O economista Otávio Aidar, da Rosenberg & Associados, acabou de rever sua previsão para o IPCA neste ano de 3,7% para 3%. Para ele, não há motivos para aumentos dos combustíveis neste ano. Segundo seus cálculos, a gasolina está 9,59% mais cara no Brasil do que nos EUA, considerando os preços em dólar da gasolina da Petrobras na refinaria e os da costa do Golfo do México. As contas foram feitas com base nos números do dia 12 deste mês, dia em que o câmbio era de R$ 2,17 e os contratos futuros de petróleo WTI para outubro estavam cotados a US$ 63,76. Ontem, o dólar fechou em R$ 2,164 e o petróleo, a US$ 61,66.

"Nesse cenário, não é necessário aumentar os preços dos combustíveis depois das eleições", avalia Aidar. "Não há motivos para se preocupar com a inflação." Aidar vê espaço para o Banco Central (BC) manter o ritmo de redução dos juros de 0,5 ponto percentual nas duas reuniões do Comitê de Política Monetária (Copom) que ocorrem ainda neste ano. Com dois cortes de 0,5 ponto, a Selic terminaria 2006 em 13,25% ao ano.

O economista Adriano Lopes, do Unibanco, é outro que vê um quadro bastante positivo para a inflação. Lopes ressalva que a volatilidade das cotações do petróleo no mercado internacional é grande, mas não trabalha com a possibilidade de um reajuste dos combustíveis neste ano. Ele revisou sua estimativa para o IPCA neste ano de 3,3% para 3,1%, bem abaixo do centro da meta de 2006, de 4,5%.

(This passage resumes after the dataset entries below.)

(** [search_feed]. *)
Definition search_feed (query : string) (max_results : Z) (page_token : option string)
    (user : uuid) (modes : list FocusMode) (cache : S) (now : datetime) :
    result FeedResponse * S :=
  match validated search_valid (query, max_results) with
  | Raise e => (Raise e, cache)
  | Ok _ =>
      match get_active_mode user modes with
      | Raise e => (Raise e, cache)
      | Ok None =>
          (Raise (HTTPException 400 "No active focus mode. Please activate a mode first."),
           cache)
      | Ok (Some active_mode) =>
          match search_videos query (max_results * 2) page_token with
          | Ok (PageError message) =>
              (Raise (HTTPException 503
                        ("YouTube API error: " +:+ default "Unknown error" message)),
               cache)
          | Raise e =>
              (Raise (HTTPException 503 ("Failed to search videos: " +:+ exn_text e)),
               cache)
          | Ok (PageOf videos next_page_token total_results) =>
              let '(r, cache') :=
                collect (judge active_mode now) max_results videos [] 0 cache in
              (feed_response next_page_token (λ _ _, total_results) r, cache')
          end
      end
  end.

(** [get_video]. *)
Definition get_video (video_id : string) (user : uuid) (modes : list FocusMode)
    (cache : S) (now : datetime) : result VideoResponse * S :=
  match get_active_mode user modes with
  | Raise e => (Raise e, cache)
  | Ok active_mode =>
      match get_video_details video_id with
      | Raise e => (Raise e, cache)
      | Ok None => (Raise (HTTPException 404 "Video not found"), cache)
      | Ok (Some video) =>
          match classify_video AIFailed video cache now false false with
          | Raise e => (Raise e, cache)
          | Ok (classification, cache') =>
              ((filter_result ←
                  match active_mode with
                  | Some mode => check_video mode video classification
                  | None => Ok passed
                  end;
                video_response video classification (allowed filter_result)
                  (reason filter_result)),
               cache')
          end
      end
  end.

End Endpoints.

(** ** What the feed promises *)

(** A video is admitted with an item: the filter allows it under a
    classification of valid scores, and the item carries the badges of
    that classification. *)
Definition admitted (mode : FocusMode) (video : Video) (item : FeedItem) : Prop :=
  ∃ c r, scores_valid c = true ∧ check_video mode video c = Ok r ∧ allowed r = true ∧
    feed_item video (Some (category c)) (Some (clickbait_score c))
      (Some (entertainment_score c)) = Ok item.

(** The judgement of a demonstration video as a function: a video whose
    judgement raises is admitted nowhere. *)
Definition demo_admit (mode : FocusMode) (video : Video) : option FeedItem :=
  match (demo_judge mode video ()).1 with Ok o => o | Raise _ => None end.

(** The fields of a mode the quick checks read. *)
Definition quick_fields (mode : FocusMode) : list string * list string * Z * bool :=
  (allowed_categories mode, blocked_categories mode, min_duration_seconds mode,
   block_shorts mode).

(** ** Samples *)

(** The three videos of the sample platform: a lesson of an hour, a clip
    of 45 seconds and a music video of four minutes. *)
Definition feed_catalogue : list (string * (Snippet * Details)) :=
  [("e1", item_of "Python Tutorial for Beginners" "Mosh" ["python"; "programming"] "PT1H");
   ("s1", item_of "Funny clip" "Clips" [] "PT45S");
   ("m1", item_of "OFFICIAL MUSIC VIDEO - Song Name" "Label" [] "PT4M")].

(** A platform whose search finds the three videos, in that order. *)
Definition feed_search (p : Params) : result (Answer SearchItem) :=
  Ok (AnswerPage ((λ v, mkSearchItem (IdOfSearch (Val v.1)) v.2.1) <$> feed_catalogue)
        (Some "next") (Some 3)).

Definition feed_videos (p : Params) : result (Answer VideoItem) :=
  Ok (AnswerPage ((λ v, mkVideoItem (Val v.1) v.2.1 v.2.2) <$> feed_catalogue)
        None (Some 3)).

(** A demonstration video, as [get_demo_videos] labels it. *)
Definition demo_video (video_id title category : string) (duration : Z)
    (entertainment : float) : Video :=
  mkVideo (Val video_id) (Val title) Missing Missing (Val "Channel") (Val "thumb")
    (Val duration) (Val (duration <? 60)) Missing Missing (Val 1000) Missing
    Missing Missing (Val category) Missing (Val 0.1%float) (Val entertainment).

(** Sources of demonstration videos: three fixed videos and nothing
    generated, left in their order. *)
Definition sample_demo (categories : list string) (max_results : Z) : list Video :=
  [demo_video "edu_1" "Python Tutorial for Beginners - Full Course" "EDUCATION" 3600 0.3;
   demo_video "ent_19" "Satisfying Video Compilation" "ENTERTAINMENT" 600 0.6;
   demo_video "mus_1" "Lofi Beats" "MUSIC" 30 0.6].

Definition no_dynamic (categories : list string) (count seed : Z) : list Video := [].
Definition no_shuffle (seed : Z) (videos : list Video) : list Video := videos.

(** A reader of integers that knows the pages 1 and 2. *)
Definition small_int (s : string) : option Z :=
  if String.eqb s "1" then Some 1 else if String.eqb s "2" then Some 2 else None.

Definition no_text (e : exn) : string := "error".

(** A mode that allows everything up to an entertainment score of 0.5. *)
Definition calm_mode : FocusMode :=
  mkFocusMode 5 1 "Calm" None true false None [] [] 0 [] 1 0.5 true false None [].

(** The same mode with a ceiling of 0.1 and a blocked keyword. *)
Definition strict_mode : FocusMode :=
  mkFocusMode 5 1 "Calm" None true false None [] [] 0 [] 1 0.1 true false None
    ["compilation"].

(** The platform when the search is out of quota. *)
Definition failing_search (p : Params) : result (Answer SearchItem) :=
  Ok (AnswerError (Some "quotaExceeded")).

(** [get_feed] of user 1 on the sample platform, from an empty cache. *)
Definition sample_feed search videos (modes : list FocusMode) (max_results : Z) :
    result FeedResponse * gmap string ContentCache :=
  get_feed no_dates search videos sample_demo no_dynamic no_shuffle small_int
    max_results (Some "2") 1 modes ∅ nine_am.

(** * Theorems *)

(** ** The items *)

(** What an item is made of. *)
Lemma feed_item_inv video cat cb ent item :
  feed_item video cat cb ent = Ok item →
  v_id video = Val (fi_video_id item) ∧ v_title video = Val (fi_title item) ∧
  get (v_duration_seconds video) 0 = Some (fi_duration_seconds item) ∧
  get (v_is_short video) false = Some (fi_is_short item) ∧
  cat = Some (fi_category item) ∧ cb = Some (fi_clickbait_score item) ∧
  ent = Some (fi_entertainment_score item).
Proof.
  unfold feed_item. destruct (v_id video) as [| |i], (v_title video) as [| |t]; try done.
  simpl. destruct (get (v_duration_seconds video) 0), (get (v_is_short video) false),
    (get (v_view_count video) 0), cat, cb, ent; try done. by intros [= <-].
Qed.

(** An item is built exactly from the typed videos. *)
Lemma feed_item_typed video cat cb ent :
  is_ok (feed_item video (Some cat) (Some cb) (Some ent)) = video_typed video.
Proof.
  unfold feed_item, video_typed.
  destruct (v_id video) as [| |i], (v_title video) as [| |t]; try done.
  simpl. by destruct (get (v_duration_seconds video) 0), (get (v_is_short video) false),
    (get (v_view_count video) 0).
Qed.

(** ** The loop *)

Section CollectTheorems.
Context {St : Type}.
Variable judgement : Video → St → result (option FeedItem) * St.
Variable max_results : Z.

Local Abbreviation collect := (collect judgement max_results) (only parsing).
Local Abbreviation len l := (Z.of_nat (length l)) (only parsing).

(** The counts of a loop that has ended: the new items and the videos
    refused are no more than the videos of the page, and all of them
    unless the loop stopped on a full feed; a feed that was not full
    before is at most full after. *)
Lemma collect_inv videos acc n st items count st' :
  collect videos acc n st = (Ok (items, count), st') →
  ∃ new, items = acc ++ new ∧ n ≤ count ∧
    len new + (count - n) ≤ len videos ∧
    (len items < max_results → len new + (count - n) = len videos) ∧
    (len acc < max_results → len items ≤ max_results).
Proof.
  revert acc n st. induction videos as [|video rest IH]; intros acc n st; simpl.
  - intros [= <- <- <-]. exists []. rewrite app_nil_r. simpl. split; [done|lia].
  - destruct (judgement video st) as [[[item|]|e] st1]; [| |done].
    + destruct (Z.leb_spec max_results (len (acc ++ [item]))) as [Hfull|Hroom].
      * intros [= <- <- <-]. exists [item]. rewrite length_app in *. simpl in *.
        split; [done|lia].
      * intros (new & -> & ?)%IH. exists (item :: new). rewrite <- app_assoc.
        split; [done|]. rewrite !length_app in *. simpl in *. lia.
    + intros (new & -> & ?)%IH. exists new. split; [done|]. lia.
Qed.

(** The loop from an empty feed, asked for at least one video. *)
Lemma collect_bounds videos st items count st' :
  1 ≤ max_results →
  collect videos [] 0 st = (Ok (items, count), st') →
  len items ≤ max_results ∧ 0 ≤ count ∧ len items + count ≤ len videos ∧
  (len items < max_results → len items + count = len videos).
Proof. intros Hmax (new & -> & ?)%collect_inv. simpl in *. lia. Qed.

Para ele, num cenário de câmbio comportado, reajustes modestos de preços administrados e crescimento moderado da atividade econômica, é possível que o IPCA termine 2006 abaixo de 3%. Com isso, a inflação pode encerrar razoavelmente próxima do piso da banda de oscilação prevista no regime de metas, que tem um alvo central de 4,5% e uma tolerância de 2 pontos percentuais, para mais ou para menos. Aidar também não descarta um IPCA abaixo de 3%.

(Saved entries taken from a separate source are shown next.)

(** The constraints of [WatchEvent]: durations [ge=0], the position of a
    skip within [0, 100]. *)
Definition event_valid (e : WatchEvent) : bool :=
  (0 <=? ev_watch_duration_seconds e) && (0 <=? ev_video_duration_seconds e) &&
  option_all (λ p, PrimFloat.leb 0 p && PrimFloat.leb p 100)
             (ev_skip_position_percent e).

(** [FeedbackCreate]. *)
Record FeedbackCreate : Type := mkFeedbackCreate {
  fc_video_id : string;
  fc_feedback_type : string;
  fc_reason : option string;
  fc_suggested_category : option string;
}.

(** The alternatives of the pattern of [feedback_type]. *)
Definition FEEDBACK_TYPES : list string :=
  ["like"; "dislike"; "not_interested"; "wrong_category"; "helpful"; "distracting"].

Definition feedback_valid (f : FeedbackCreate) : bool :=
  in_list (fc_feedback_type f) FEEDBACK_TYPES &&
  option_all (length_between 0 500) (fc_reason f).

(** ** The tables *)

Record Tables : Type := mkTables {
  watch_history : list WatchHistory;
  user_feedback : list UserFeedback;
}.

(** The rows of a user since an instant: the [where] of the statistics. *)
Definition since_rows (user : uuid) (since : datetime) (history : list WatchHistory) :
    list WatchHistory :=
  List.filter (λ w, (wh_user_id w =? user) && (since <=? wh_watched_at w)) history.

(** ** track_watch *)

(** [(watch / video) * 100] when the video has a duration, [0.0] otherwise. *)
Definition watch_percentage (e : WatchEvent) : float :=
  if 0 <? ev_video_duration_seconds e
  then (py_truediv (ev_watch_duration_seconds e) (ev_video_duration_seconds e) * 100)%float
  else 0%float.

Os dois apostam em inflação de 4% em 2007, um ano em que o câmbio deve se desvalorizar pouco e a inércia será baixa, uma vez que os Índices Gerais de Preços (IGPs), que corrigem boa parte dos preços administrados, mostram, mais uma vez, uma variação modesta neste ano.

A Tendências Consultoria Integrada, por sua vez, trabalha com um aumento de 6% da gasolina na bomba. Segundo o economista Guilherme Maia, no período que vai de setembro do ano passado para cá, a cotação média da gasolina na refinaria está cerca de 15% superior à registrada naquele momento, quando houve o último reajuste dos combustíveis. Para ele, isso é um sinal de que pode haver um aumento da gasolina ainda neste ano. Mesmo assim, o IPCA fecharia o ano em 3,6%, confortavelmente abaixo do centro da meta, de 4,5%.